- [Work request]: Beginning with the first line of the entries below, quote each line until you reach and include the line with "(** A key, 64".

- [Dataset records]:
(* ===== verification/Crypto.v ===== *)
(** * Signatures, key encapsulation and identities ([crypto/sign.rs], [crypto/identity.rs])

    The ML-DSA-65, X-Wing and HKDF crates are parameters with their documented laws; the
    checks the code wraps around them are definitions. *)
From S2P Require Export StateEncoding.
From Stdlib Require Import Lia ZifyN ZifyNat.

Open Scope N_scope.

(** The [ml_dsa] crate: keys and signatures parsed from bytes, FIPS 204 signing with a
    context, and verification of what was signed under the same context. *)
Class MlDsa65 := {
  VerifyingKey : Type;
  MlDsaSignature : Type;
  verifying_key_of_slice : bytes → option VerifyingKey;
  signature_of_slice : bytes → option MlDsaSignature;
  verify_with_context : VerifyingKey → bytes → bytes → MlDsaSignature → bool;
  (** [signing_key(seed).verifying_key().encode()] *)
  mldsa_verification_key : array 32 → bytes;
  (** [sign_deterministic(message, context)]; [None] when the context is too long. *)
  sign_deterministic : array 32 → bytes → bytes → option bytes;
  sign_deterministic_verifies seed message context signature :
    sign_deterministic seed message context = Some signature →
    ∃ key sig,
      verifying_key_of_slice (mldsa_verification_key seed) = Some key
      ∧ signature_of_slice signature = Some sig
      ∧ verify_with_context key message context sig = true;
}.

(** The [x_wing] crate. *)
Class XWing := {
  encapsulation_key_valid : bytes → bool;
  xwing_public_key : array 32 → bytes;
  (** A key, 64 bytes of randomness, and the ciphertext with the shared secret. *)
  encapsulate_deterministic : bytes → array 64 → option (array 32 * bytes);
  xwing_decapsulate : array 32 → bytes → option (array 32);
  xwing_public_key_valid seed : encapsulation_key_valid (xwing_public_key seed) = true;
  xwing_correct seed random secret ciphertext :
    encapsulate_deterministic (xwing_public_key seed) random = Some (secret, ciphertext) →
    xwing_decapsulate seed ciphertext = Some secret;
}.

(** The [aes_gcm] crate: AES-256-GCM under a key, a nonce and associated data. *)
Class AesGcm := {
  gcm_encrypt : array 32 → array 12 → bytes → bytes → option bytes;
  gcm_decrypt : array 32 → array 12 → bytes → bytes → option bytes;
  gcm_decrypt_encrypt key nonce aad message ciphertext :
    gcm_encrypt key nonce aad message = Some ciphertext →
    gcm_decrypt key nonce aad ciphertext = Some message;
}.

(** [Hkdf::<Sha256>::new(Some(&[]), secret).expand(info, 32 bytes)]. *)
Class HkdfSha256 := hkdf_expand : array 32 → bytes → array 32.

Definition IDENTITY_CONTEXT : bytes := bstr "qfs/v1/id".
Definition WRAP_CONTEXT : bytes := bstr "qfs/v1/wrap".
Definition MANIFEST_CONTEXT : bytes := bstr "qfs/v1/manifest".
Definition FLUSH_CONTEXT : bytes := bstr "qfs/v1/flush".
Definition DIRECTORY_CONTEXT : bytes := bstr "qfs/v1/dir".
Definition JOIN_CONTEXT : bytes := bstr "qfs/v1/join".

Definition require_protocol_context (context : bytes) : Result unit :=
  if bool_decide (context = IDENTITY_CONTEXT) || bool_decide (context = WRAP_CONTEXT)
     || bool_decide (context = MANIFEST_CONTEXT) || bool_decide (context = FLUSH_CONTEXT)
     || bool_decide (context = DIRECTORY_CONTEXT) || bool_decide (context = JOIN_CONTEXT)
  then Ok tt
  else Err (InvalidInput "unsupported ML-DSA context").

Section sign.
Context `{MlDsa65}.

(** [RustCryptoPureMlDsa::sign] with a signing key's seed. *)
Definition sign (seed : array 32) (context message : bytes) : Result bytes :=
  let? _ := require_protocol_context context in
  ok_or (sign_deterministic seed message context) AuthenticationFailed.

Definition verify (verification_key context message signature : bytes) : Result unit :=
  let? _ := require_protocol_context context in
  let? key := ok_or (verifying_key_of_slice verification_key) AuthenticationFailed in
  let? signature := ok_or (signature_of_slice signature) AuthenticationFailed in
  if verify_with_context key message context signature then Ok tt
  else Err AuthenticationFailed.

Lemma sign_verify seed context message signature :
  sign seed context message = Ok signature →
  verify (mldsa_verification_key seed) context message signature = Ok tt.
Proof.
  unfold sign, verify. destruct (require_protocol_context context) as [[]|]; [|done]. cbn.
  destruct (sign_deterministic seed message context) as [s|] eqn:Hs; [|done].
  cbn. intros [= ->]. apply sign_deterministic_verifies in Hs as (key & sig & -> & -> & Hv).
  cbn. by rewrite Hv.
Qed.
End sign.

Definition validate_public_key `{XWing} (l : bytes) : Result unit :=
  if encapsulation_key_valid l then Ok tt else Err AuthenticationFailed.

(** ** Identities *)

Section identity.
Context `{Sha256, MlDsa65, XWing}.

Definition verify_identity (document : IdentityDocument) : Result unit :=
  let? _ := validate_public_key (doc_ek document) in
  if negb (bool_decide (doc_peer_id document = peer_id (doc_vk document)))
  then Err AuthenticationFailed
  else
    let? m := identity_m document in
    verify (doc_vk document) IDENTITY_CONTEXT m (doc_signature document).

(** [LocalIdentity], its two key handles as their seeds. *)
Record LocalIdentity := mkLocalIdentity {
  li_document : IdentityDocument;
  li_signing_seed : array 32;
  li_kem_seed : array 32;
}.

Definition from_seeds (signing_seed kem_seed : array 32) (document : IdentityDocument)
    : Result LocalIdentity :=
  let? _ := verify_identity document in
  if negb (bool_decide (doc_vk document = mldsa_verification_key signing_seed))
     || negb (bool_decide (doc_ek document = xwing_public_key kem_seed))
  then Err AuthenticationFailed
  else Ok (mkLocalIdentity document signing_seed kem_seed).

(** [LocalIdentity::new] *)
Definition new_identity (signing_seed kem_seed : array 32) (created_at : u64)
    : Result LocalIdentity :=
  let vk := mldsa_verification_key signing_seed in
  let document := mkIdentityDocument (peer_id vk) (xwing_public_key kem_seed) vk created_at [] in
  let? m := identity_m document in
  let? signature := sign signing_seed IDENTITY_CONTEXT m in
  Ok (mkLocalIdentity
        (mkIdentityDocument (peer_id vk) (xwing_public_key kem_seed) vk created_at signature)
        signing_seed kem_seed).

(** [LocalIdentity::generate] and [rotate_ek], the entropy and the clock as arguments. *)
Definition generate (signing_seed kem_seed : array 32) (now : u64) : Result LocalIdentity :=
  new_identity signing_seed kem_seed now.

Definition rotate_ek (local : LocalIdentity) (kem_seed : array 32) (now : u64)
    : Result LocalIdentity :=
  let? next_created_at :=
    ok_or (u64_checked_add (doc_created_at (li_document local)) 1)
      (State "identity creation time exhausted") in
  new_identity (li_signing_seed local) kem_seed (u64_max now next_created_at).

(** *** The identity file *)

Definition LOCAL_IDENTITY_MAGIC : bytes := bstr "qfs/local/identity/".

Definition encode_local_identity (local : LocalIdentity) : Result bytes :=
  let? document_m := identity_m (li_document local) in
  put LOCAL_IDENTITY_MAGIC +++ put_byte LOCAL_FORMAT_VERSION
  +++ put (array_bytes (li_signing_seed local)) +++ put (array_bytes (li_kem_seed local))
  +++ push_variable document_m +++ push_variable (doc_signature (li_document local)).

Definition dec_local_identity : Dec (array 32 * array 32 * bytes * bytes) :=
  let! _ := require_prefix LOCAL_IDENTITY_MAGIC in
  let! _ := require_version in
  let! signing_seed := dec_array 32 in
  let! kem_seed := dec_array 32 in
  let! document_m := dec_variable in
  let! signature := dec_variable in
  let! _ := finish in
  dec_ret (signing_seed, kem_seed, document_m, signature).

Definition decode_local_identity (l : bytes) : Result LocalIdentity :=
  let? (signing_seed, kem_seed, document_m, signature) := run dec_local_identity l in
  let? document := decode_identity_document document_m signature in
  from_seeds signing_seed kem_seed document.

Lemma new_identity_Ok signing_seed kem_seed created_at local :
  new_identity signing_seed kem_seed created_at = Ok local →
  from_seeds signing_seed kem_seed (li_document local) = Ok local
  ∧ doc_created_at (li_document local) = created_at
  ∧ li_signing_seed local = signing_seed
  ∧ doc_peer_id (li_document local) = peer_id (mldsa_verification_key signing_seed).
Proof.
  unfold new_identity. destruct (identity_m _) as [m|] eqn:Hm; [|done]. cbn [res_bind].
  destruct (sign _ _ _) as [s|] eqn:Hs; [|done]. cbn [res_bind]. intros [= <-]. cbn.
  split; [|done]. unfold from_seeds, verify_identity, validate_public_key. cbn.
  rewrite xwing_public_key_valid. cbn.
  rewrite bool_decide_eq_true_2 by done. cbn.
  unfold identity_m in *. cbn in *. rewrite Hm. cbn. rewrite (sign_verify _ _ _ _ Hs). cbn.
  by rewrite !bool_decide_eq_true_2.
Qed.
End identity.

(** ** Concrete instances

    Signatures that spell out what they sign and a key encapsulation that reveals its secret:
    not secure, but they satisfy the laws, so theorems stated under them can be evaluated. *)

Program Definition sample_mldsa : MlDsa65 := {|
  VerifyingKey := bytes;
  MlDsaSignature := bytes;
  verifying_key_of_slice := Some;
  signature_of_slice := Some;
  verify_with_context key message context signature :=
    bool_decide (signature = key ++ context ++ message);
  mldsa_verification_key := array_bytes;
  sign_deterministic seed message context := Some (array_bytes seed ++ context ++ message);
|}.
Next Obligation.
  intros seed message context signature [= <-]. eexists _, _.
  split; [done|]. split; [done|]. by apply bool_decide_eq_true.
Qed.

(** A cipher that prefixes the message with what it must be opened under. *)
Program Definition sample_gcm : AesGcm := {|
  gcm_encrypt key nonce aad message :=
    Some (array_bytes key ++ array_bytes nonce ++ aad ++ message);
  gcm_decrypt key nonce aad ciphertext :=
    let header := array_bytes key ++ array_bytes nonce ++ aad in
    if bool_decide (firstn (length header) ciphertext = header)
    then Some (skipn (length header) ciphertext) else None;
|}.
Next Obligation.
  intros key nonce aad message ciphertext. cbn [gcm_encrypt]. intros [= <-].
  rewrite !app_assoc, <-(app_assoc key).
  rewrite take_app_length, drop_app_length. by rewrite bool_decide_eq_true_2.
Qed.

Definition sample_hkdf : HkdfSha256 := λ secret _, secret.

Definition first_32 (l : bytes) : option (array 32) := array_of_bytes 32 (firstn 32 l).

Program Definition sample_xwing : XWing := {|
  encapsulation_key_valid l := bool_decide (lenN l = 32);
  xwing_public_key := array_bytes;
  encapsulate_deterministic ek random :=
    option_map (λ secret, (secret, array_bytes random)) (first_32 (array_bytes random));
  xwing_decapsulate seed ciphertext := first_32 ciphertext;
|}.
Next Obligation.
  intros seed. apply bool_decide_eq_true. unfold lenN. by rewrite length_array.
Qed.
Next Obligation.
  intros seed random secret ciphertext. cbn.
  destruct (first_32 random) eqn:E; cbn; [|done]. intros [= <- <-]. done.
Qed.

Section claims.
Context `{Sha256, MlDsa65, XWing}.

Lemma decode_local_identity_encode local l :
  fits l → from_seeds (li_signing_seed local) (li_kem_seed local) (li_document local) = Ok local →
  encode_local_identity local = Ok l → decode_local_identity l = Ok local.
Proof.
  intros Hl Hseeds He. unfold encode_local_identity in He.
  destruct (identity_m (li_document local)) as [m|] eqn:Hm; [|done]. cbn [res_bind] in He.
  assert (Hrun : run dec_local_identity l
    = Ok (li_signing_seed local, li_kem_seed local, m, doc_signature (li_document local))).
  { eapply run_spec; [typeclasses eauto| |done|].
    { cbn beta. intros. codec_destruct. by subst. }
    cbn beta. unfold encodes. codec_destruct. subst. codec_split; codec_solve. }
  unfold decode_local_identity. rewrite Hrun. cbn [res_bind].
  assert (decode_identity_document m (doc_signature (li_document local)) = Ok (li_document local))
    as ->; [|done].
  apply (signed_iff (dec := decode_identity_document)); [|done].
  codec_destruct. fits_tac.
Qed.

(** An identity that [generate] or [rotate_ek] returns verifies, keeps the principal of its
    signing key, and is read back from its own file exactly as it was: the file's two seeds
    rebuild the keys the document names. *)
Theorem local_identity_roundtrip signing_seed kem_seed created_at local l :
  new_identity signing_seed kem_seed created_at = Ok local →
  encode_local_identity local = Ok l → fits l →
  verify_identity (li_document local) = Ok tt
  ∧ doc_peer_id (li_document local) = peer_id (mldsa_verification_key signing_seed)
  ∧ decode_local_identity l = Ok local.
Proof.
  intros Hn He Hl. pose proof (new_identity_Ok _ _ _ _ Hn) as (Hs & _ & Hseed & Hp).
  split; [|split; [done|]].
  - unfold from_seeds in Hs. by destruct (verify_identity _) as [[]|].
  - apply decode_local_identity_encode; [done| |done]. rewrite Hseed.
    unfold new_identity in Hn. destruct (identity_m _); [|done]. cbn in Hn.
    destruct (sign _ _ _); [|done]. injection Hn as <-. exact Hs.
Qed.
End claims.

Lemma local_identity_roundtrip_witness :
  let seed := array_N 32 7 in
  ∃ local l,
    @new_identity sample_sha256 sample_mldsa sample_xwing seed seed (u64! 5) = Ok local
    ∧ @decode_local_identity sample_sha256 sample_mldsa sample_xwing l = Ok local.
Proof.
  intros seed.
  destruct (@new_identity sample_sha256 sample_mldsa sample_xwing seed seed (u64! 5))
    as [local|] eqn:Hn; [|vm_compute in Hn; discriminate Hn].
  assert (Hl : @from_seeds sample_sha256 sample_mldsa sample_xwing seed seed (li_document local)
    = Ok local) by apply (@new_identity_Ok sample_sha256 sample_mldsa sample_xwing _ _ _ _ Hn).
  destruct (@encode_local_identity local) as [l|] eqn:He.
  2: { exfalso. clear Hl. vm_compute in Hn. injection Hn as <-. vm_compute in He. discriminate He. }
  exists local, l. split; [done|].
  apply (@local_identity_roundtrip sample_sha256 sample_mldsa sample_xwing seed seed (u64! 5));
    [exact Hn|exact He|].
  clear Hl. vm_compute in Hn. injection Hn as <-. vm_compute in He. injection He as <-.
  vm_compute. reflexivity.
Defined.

- [Result of this exercise]:
(* ===== verification/Crypto.v ===== *)
(** * Signatures, key encapsulation and identities ([crypto/sign.rs], [crypto/identity.rs])

    The ML-DSA-65, X-Wing and HKDF crates are parameters with their documented laws; the
    checks the code wraps around them are definitions. *)
From S2P Require Export StateEncoding.
From Stdlib Require Import Lia ZifyN ZifyNat.

Open Scope N_scope.

(** The [ml_dsa] crate: keys and signatures parsed from bytes, FIPS 204 signing with a
    context, and verification of what was signed under the same context. *)
Class MlDsa65 := {
  VerifyingKey : Type;
  MlDsaSignature : Type;
  verifying_key_of_slice : bytes → option VerifyingKey;
  signature_of_slice : bytes → option MlDsaSignature;
  verify_with_context : VerifyingKey → bytes → bytes → MlDsaSignature → bool;
  (** [signing_key(seed).verifying_key().encode()] *)
  mldsa_verification_key : array 32 → bytes;
  (** [sign_deterministic(message, context)]; [None] when the context is too long. *)
  sign_deterministic : array 32 → bytes → bytes → option bytes;
  sign_deterministic_verifies seed message context signature :
    sign_deterministic seed message context = Some signature →
    ∃ key sig,
      verifying_key_of_slice (mldsa_verification_key seed) = Some key
      ∧ signature_of_slice signature = Some sig
      ∧ verify_with_context key message context sig = true;
}.

(** The [x_wing] crate. *)
Class XWing := {
  encapsulation_key_valid : bytes → bool;
  xwing_public_key : array 32 → bytes;
  (** A key, 64 bytes of randomness, and the ciphertext with the shared secret. *)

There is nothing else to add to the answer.